А в это время на внутреннем рейде не осталось ни одного судна и только одна лодка плескалась около маяка: жизнь моря остановилась. Это была жуткая тишина перед грозой: она должна скоро разразиться. Двое солдат прыгнули в лодку.
— Мы доедем до миноносца; мы упросим их вернуться…
Они скрылись из вида. Перед нами было безжизненное море; позади нас каменная стена… Донцы, стоявшие с нами, стали волноваться.
— Нет, тут, братцы, пропадешь… — заговорили они. — Идем, братцы, пока не поздно, к горам… Там, может, прорвемся…
И один за другим они пошли с мола. Кто-то устроил на стене наблюдательный пункт. На пику водрузили флаг и стали махать им: может быть, заметит какой-нибудь пароход.
— Далеко ли лодка от миноносца?
— Далеко, им, должно быть, трудно грести…
С противоположной стороны, в районе Стандарта, раздалась трескотня пулеметов. Невольно посмотрел я в сторону моря. Какой-то унылый вид представляло теперь это море, лишенное жизни. И показалось мне, что на поверхности воды расходятся кружочки, как во время дождя…
“Неужели это пулемет начинает стрелять сюда?” — подумал я. Но мысль свою я похоронил в себе, не желая вносить паники. Но кружки на воде стали ближе. Стало всем ясно, что нас обстреливают пулеметным огнем.

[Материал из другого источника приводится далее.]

(** X16. [Req] returns the request stored in the ambient scope when the
    singleton exists and that request is truthy, and the request of the
    execution context in every other case; [RequestKey] resolves its
    path on the same choice of request; [ContextValue] always returns,
    with [undefined] when the singleton does not exist.  None of the
    three throws or changes the state: their [catch] blocks are never
    entered. *)
Theorem decorators_prefer_the_stored_request
  (inherited : value -> string -> value) (st : state)
  (ctx_request : value) (key path : string) :
  ParamDecorators.Req ctx_request st
  = (Ok (chosen_request st ctx_request), st) /\
  ParamDecorators.RequestKey inherited key ctx_request st
  = (Decorators.resolvePath inherited (chosen_request st ctx_request) key,
     st) /\
  (exists v,
     ParamDecorators.ContextValue inherited path st = (Ok v, st) /\
     (instance st = None -> v = VUndefined) /\
     (is_Some (instance st) ->
      getByPath inherited path st = (Ok v, st))).
Proof.
  unfold chosen_request.
  destruct (instance st) as [this |] eqn:Hi.
  - pose proof (getRequest_stored st this Hi) as Hreq.
    pose proof (hasInstance_true st this Hi) as Hhas.
    pose proof (getInstance_some st this Hi) as Hget.
    split; [| split].
    + unfold ParamDecorators.Req, ParamDecorators.try_catch,
        ParamDecorators.Req_from_service, bind.
      rewrite Hhas, Hget, Hreq.
      destruct (truthy (stored_request st)); reflexivity.
    + unfold ParamDecorators.RequestKey, ParamDecorators.try_catch,
        ParamDecorators.RequestKey_from_service, bind.
      rewrite Hhas, Hget, Hreq.
      destruct (truthy (stored_request st)) eqn:Hstored.
      * rewrite Hstored. reflexivity.
      * destruct (truthy ctx_request) eqn:Hctx; [reflexivity |].
        unfold Decorators.resolvePath. rewrite Hctx. reflexivity.
    + destruct (getByPath_never_throws inherited path st) as [v Hv].
      exists v. split; [| split; [intros Hc; discriminate Hc | auto]].
      unfold ParamDecorators.ContextValue, ParamDecorators.try_catch, bind.
      rewrite Hhas, Hget, Hv. reflexivity.
  - pose proof (hasInstance_false st Hi) as Hhas.
    assert (Hstored : stored_request st = VUndefined).
    { unfold stored_request. rewrite Hi. reflexivity. }
    rewrite Hstored. simpl.
    split; [| split].
    + unfold ParamDecorators.Req, ParamDecorators.try_catch,
        ParamDecorators.Req_from_service, bind.
      rewrite Hhas. reflexivity.
    + unfold ParamDecorators.RequestKey, ParamDecorators.try_catch,
        ParamDecorators.RequestKey_from_service, bind.
      rewrite Hhas. simpl.
      destruct (truthy ctx_request) eqn:Hctx; [reflexivity |].
      unfold Decorators.resolvePath. rewrite Hctx. reflexivity.
    + exists VUndefined. split; [| split; [auto |]].
      * unfold ParamDecorators.ContextValue, ParamDecorators.try_catch, bind.
        rewrite Hhas. reflexivity.
      * intros [x Hx]. discriminate Hx.
Qed.

Lemma decorators_after_middleware_and_at_start :
  ParamDecorators.Req (VObject []) scope_opened_by_middleware
  = (Ok (VObject [("url", VStr "/")]), scope_opened_by_middleware) /\
  ParamDecorators.RequestKey (fun _ _ => VUndefined) "url" (VObject [])
    scope_opened_by_middleware
  = (Ok (VStr "/"), scope_opened_by_middleware) /\
  ParamDecorators.Req (VObject [("url", VStr "/other")]) initial
  = (Ok (VObject [("url", VStr "/other")]), initial) /\
  ParamDecorators.ContextValue (fun _ _ => VUndefined) "user.id" initial
  = (Ok VUndefined, initial).
Proof.
  destruct (decorators_prefer_the_stored_request (fun _ _ => VUndefined)
              scope_opened_by_middleware (VObject []) "url" "user.id")
    as (Hreq & Hkey & _).
  destruct (decorators_prefer_the_stored_request (fun _ _ => VUndefined)
              initial (VObject [("url", VStr "/other")]) "url" "user.id")
    as (Hreq0 & _ & v & Hvalue & Hnone & _).
  rewrite (Hnone eq_refl) in Hvalue.
  split; [rewrite Hreq; reflexivity |].
  split; [rewrite Hkey; reflexivity |].
  split; [rewrite Hreq0; reflexivity | exact Hvalue].
Defined.

(** X17. [Headers] asks the service as soon as the singleton exists and
    then never reads the request of the execution context: with no
    ambient scope, or in a scope without a stored request or adapter,
    it returns [undefined] for a named header and an empty object for
    all headers, whatever that request carries.  Only when the singleton
    does not exist does it read [headers] of the execution context's
    request. *)
Theorem Headers_reads_the_context_only_without_singleton
  (inherited : value -> string -> value) (toLowerCase : string -> string)
  (st : state) (headerName : option string) (ctx_request : value) :
  (is_Some (instance st) ->
   store st = None \/
   (exists ref, store st = Some ref /\
                (deref ref st !! REQUEST = None \/
                 deref ref st !! ADAPTER = None)) ->
   ParamDecorators.Headers inherited toLowerCase headerName ctx_request st
   = (Ok (match ParamDecorators.given headerName with
          | Some _ => VUndefined
          | None => VObject []
          end), st)) /\
  (instance st = None ->
   ParamDecorators.Headers inherited toLowerCase headerName ctx_request st
   = (ParamDecorators.Headers_from_context inherited toLowerCase headerName
        ctx_request, st)).
Proof.
  split.
  - intros [this Hi] Hcase.
    pose proof (hasInstance_true st this Hi) as Hhas.
    pose proof (getInstance_some st this Hi) as Hget.
    assert (Hread : exists adapter request,
               RequestContextService.getAdapter st = (Ok adapter, st) /\
               getRequest st = (Ok request, st) /\
               negb (truthy adapter) || negb (truthy request) = true).
    { destruct Hcase as [Hnone | (ref & Hs & Hmissing)].
      - exists VUndefined, VUndefined.
        unfold RequestContextService.getAdapter, getRequest.
        rewrite !get_no_scope by exact Hnone. auto.
      - destruct (accessors_read_store st ref _ _ Hs eq_refl eq_refl)
          as [Ha Hr].
        eexists. eexists. split; [exact Ha |]. split; [exact Hr |].
        destruct Hmissing as [-> | ->]; simpl;
          [apply orb_true_r | reflexivity]. }
    destruct Hread as (adapter & request & Ha & Hr & Hfalsy).
    unfold ParamDecorators.Headers, ParamDecorators.try_catch,
      ParamDecorators.Headers_from_service, bind.
    rewrite Hhas, Hget.
    destruct (ParamDecorators.given headerName) as [name |].
    + unfold getHeader, bind. rewrite Ha, Hr, Hfalsy. reflexivity.
    + unfold getHeaders, bind. rewrite Ha, Hr, Hfalsy. reflexivity.
  - intros Hi.
    unfold ParamDecorators.Headers, ParamDecorators.try_catch,
      ParamDecorators.Headers_from_service, bind.
    rewrite (hasInstance_false st Hi). simpl. unfold lift.
    destruct (ParamDecorators.Headers_from_context inherited toLowerCase
                headerName ctx_request); reflexivity.
Qed.

Lemma Headers_on_request_with_id :
  ParamDecorators.Headers (fun _ _ => VUndefined) (fun s => s)
    (Some "x-request-id") request_with_id (with_instance (Some 0) initial)
  = (Ok VUndefined, with_instance (Some 0) initial) /\
  ParamDecorators.Headers (fun _ _ => VUndefined) (fun s => s)
    (Some "x-request-id") request_with_id initial
  = (Ok (VStr "abc-123"), initial).
Proof.
  destruct (Headers_reads_the_context_only_without_singleton
              (fun _ _ => VUndefined) (fun s => s)
              (with_instance (Some 0) initial) (Some "x-request-id")
              request_with_id) as [Hservice _].
  destruct (Headers_reads_the_context_only_without_singleton
              (fun _ _ => VUndefined) (fun s => s) initial
              (Some "x-request-id") request_with_id) as [_ Hcontext].
  split.
  - rewrite Hservice; [reflexivity | exists 0; reflexivity | left; reflexivity].
  - rewrite (Hcontext eq_refl). reflexivity.
Defined.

— Что, миноносец заметил нас?
— Он уходит в открытое море…
Это был момент величайшего напряжения нервов, теперь было ясно, что мы погибли. Вероятно, думалось мне, выкинут белый флаг и станут просить о пощаде. Тогда надо идти под прикрытие маяка и отстреливаться до последнего патрона.
Я ощупал кольт и сжал его рукой, как лучшего друга. Недаром я так хотел иметь револьвер. Только благодаря ему я совершенно покоен: через каких-нибудь полчаса, если не убьют, его пуля будет сидеть в моей голове. И вдруг страшно захотелось жить. Солнце было так ярко, море так чисто; воздух такой свежий и бодрящий. На этом одиноком маяке кончится моя жизнь, и никто не узнает этого. Я просто пропаду — и даже доктор Ф., который живет в какой-нибудь версте от этого места, не узнает об этом никогда.

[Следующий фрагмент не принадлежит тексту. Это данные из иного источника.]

Lemma clone_items (todo : list jsval) :
  ∀ ts fps (i0 : nat) h stack (done pad : list jsval),
    Forall3 (lays h) todo ts fps →
    Forall (fun t => wf t = true ∧ (height t < n)%nat) ts →
    NoDup (concat fps) →
    (∀ x, x ∈ concat fps → (x < result)%nat ∧ stack_get stack x = None) →
    h !! result = Some (CArr (done ++ pad)) →
    length done = i0 → (length todo ≤ length pad)%nat →
    ∃ h' stack' vs fps',
      foldl each (Some (h, stack)) (imap (fun i x => (inl (i0 + i)%nat, x)) todo)
      = Some (h', stack')
      ∧ h' !! result = Some (CArr (done ++ vs ++ drop (length todo) pad))
      ∧ Forall3 (lays h') vs ts fps'
      ∧ NoDup (concat fps')
      ∧ (∀ x, x ∈ concat fps' → (length h ≤ x)%nat)
      ∧ (∀ x, (x < length h)%nat → x ≠ result → h' !! x = h !! x)
      ∧ (length h ≤ length h')%nat
      ∧ (∀ x, x ∉ concat fps → stack_get stack' x = stack_get stack x).
Proof.
  induction todo as [|item todo IH];
    intros ts fps i0 h stack done pad Hall Hts Hnd Hsrc Hcell Hdone Hpad.
  - inversion Hall; subst. exists h, stack, [], []. simpl.
    rewrite drop_0. split; [done|]. split; [done|]. split; [constructor|].
    split; [constructor|]. split; [intros x Hx; by apply not_elem_of_nil in Hx|].
    by repeat split.
  - inversion Hall as [|? t f ? ts0 fps0 Hi Hall0]; subst.
    apply Forall_cons in Hts as [[Hwf Hht] Hts].
    simpl in Hnd, Hsrc, Hpad.
    apply NoDup_app in Hnd as (Hndf & Hdisj & Hnd0).
    destruct pad as [|p pad]; [simpl in Hpad; lia|]. simpl in Hpad.
    assert (result < length h)%nat as Hres by (by apply lookup_lt_Some in Hcell).
    destruct (Hclone h stack item t f Hi Hwf Hht)
      as (h1 & stack1 & v1 & f1 & E1 & Hl1 & Hfresh1 & Hold1 & Hlen1 & Hst1).
    { intros x Hx. apply Hsrc, elem_of_app. auto. }
    rewrite imap_cons. cbn [foldl]. rewrite (clone_each_step _ _ _ _ _ _ _ _ _ E1).
    assert (assignValue h1 result (inl (length done + 0)%nat) v1
            = <[result := CArr ((done ++ [v1]) ++ pad)]> h1) as ->.
    { unfold assignValue. rewrite Hold1, Hcell by done. f_equal. f_equal.
      rewrite Nat.add_0_r, insert_app_r_alt by lia.
      rewrite Nat.sub_diag. simpl. by rewrite <- app_assoc. }
    set (h2 := <[result := CArr ((done ++ [v1]) ++ pad)]> h1).
    assert (length h2 = length h1) as Hlen2 by (subst h2; apply length_insert).
    assert (∀ x, x ≠ result → h2 !! x = h1 !! x) as Hh2.
    { intros x Hx. subst h2. by apply list_lookup_insert_ne. }
    destruct (IH ts0 fps0 (S (length done)) h2 stack1 (done ++ [v1]) pad)
      as (h' & stack' & vs & fps' & E' & Hcell' & Hall' & Hnd' & Hfresh' & Hold'
          & Hlen' & Hst'); try done.
    + apply (lays_all_kept h); [|done]. intros x Hx.
      destruct (Hsrc x) as [Hxr _]; [apply elem_of_app; auto|].
      rewrite Hh2 by lia. apply Hold1. lia.
    + intros x Hx. destruct (Hsrc x) as [Hxr Hxs]; [apply elem_of_app; auto|].
      split; [done|]. rewrite Hst1; [done|]. intros Hxf. by apply (Hdisj x).
    + subst h2. apply list_lookup_insert_eq. lia.
    + rewrite length_app. simpl. lia.
    + lia.
    + exists h', stack', (v1 :: vs), (f1 :: fps').
      assert (∀ x, x ∈ f1 → (length h ≤ x)%nat ∧ (x < length h1)%nat) as Hf1.
      { intros x Hx. split; [auto|]. by eapply lays_valid'. }
      split; [|split; [|split; [|split; [|split; [|split; [|split]]]]]].
      * rewrite <- E'. f_equal. apply imap_ext. intros i x _. simpl.
        do 2 f_equal. lia.
      * rewrite Hcell'. by rewrite <- !app_assoc.
      * constructor; [|done]. apply (lays_kept' h1); [|done].
        intros x Hx. destruct (Hf1 x Hx). rewrite Hold' by lia.
        apply Hh2. lia.
      * simpl. apply NoDup_app. split; [by eapply lays_NoDup|]. split; [|done].
        intros x Hx Hx'. destruct (Hf1 x Hx). apply Hfresh' in Hx'. lia.
      * simpl. intros x [Hx|Hx]%elem_of_app.
        -- by destruct (Hf1 x Hx).
        -- apply Hfresh' in Hx. lia.
      * intros x Hx Hxr. rewrite Hold' by lia. rewrite Hh2 by done. by apply Hold1.
      * lia.
      * simpl. intros x Hx. apply not_elem_of_app in Hx as [Hx1 Hx2].
        by rewrite Hst', Hst1.
Qed.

И быстро, как в каком-нибудь калейдоскопе, промелькнули дорогие лица. Как много нитей связывали и связывают меня с жизнью… Но что же себя утешать: жизнь кончается. И на душу сошло что-то торжественное, покойное. “Благодарю Тебя, Боже, что в последнюю минуту ты даешь мне силы… Это не грех покончить с собой в последний момент. Поручик Р. не прав: Ты меня оправдаешь”.